TASK TO CARRY OUT: All lines in the records below that hold "ZArith" are to be shown.

[Opening MATERIAL PROVIDED section]

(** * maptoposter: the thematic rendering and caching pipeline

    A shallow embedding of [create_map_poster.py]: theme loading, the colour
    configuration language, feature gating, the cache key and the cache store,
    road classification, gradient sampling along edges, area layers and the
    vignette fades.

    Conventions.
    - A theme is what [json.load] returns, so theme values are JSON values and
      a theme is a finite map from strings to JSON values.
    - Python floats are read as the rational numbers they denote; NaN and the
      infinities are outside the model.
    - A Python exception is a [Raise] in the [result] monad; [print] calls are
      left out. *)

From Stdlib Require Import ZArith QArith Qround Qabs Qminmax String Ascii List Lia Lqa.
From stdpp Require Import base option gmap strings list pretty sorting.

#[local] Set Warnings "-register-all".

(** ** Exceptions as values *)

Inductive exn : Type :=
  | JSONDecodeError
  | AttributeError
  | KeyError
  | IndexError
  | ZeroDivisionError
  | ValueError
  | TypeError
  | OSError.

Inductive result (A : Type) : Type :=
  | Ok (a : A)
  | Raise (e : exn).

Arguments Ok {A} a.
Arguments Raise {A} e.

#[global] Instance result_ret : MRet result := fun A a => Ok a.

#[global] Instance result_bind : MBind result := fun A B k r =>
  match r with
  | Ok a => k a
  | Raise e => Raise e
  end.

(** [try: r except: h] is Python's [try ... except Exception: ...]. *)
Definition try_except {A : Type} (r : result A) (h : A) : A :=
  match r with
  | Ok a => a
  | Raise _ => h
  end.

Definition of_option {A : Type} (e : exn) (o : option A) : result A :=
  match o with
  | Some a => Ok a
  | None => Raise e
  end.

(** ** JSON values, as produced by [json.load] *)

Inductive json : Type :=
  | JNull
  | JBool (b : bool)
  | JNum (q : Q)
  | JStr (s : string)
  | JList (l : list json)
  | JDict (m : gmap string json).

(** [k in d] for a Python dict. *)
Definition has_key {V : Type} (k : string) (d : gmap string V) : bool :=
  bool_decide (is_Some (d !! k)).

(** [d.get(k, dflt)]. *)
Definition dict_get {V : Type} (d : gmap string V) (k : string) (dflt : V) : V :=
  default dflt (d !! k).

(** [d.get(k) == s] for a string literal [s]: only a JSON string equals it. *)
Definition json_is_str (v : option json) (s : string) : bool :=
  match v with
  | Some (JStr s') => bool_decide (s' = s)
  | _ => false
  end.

[Closing MATERIAL PROVIDED section]
[Opening MATERIAL PROVIDED section]

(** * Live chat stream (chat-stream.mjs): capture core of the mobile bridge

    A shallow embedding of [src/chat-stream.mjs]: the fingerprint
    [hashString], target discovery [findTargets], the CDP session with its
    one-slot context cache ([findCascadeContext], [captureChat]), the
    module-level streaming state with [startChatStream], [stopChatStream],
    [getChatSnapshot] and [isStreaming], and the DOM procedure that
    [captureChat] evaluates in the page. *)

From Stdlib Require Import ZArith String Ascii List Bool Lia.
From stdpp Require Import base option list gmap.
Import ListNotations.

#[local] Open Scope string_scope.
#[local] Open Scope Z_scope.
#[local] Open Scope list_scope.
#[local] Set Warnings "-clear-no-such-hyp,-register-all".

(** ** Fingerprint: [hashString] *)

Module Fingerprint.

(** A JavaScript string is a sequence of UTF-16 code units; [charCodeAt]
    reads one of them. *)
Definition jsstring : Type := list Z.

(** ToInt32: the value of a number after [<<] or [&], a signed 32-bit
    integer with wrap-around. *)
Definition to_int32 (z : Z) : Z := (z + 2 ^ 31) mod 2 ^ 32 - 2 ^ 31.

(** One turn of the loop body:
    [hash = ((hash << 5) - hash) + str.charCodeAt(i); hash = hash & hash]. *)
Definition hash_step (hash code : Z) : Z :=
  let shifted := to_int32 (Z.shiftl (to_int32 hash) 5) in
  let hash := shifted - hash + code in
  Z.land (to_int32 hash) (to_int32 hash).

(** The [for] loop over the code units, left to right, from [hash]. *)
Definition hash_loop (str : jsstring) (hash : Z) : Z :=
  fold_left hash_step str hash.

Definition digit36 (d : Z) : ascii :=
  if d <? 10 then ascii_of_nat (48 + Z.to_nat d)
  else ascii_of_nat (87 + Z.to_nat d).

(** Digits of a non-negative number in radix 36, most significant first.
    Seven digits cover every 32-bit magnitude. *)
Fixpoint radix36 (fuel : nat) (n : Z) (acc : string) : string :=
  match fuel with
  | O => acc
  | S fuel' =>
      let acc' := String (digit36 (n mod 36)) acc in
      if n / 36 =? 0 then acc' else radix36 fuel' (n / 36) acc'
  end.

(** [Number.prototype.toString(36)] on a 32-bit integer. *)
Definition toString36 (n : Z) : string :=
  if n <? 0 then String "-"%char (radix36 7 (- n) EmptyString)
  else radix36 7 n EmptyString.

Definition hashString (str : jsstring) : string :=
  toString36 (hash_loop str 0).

[Closing MATERIAL PROVIDED section]

RESPONSE FOR THIS EXERCISE:
From Stdlib Require Import ZArith QArith Qround Qabs Qminmax String Ascii List Lia Lqa.
From Stdlib Require Import ZArith String Ascii List Bool Lia.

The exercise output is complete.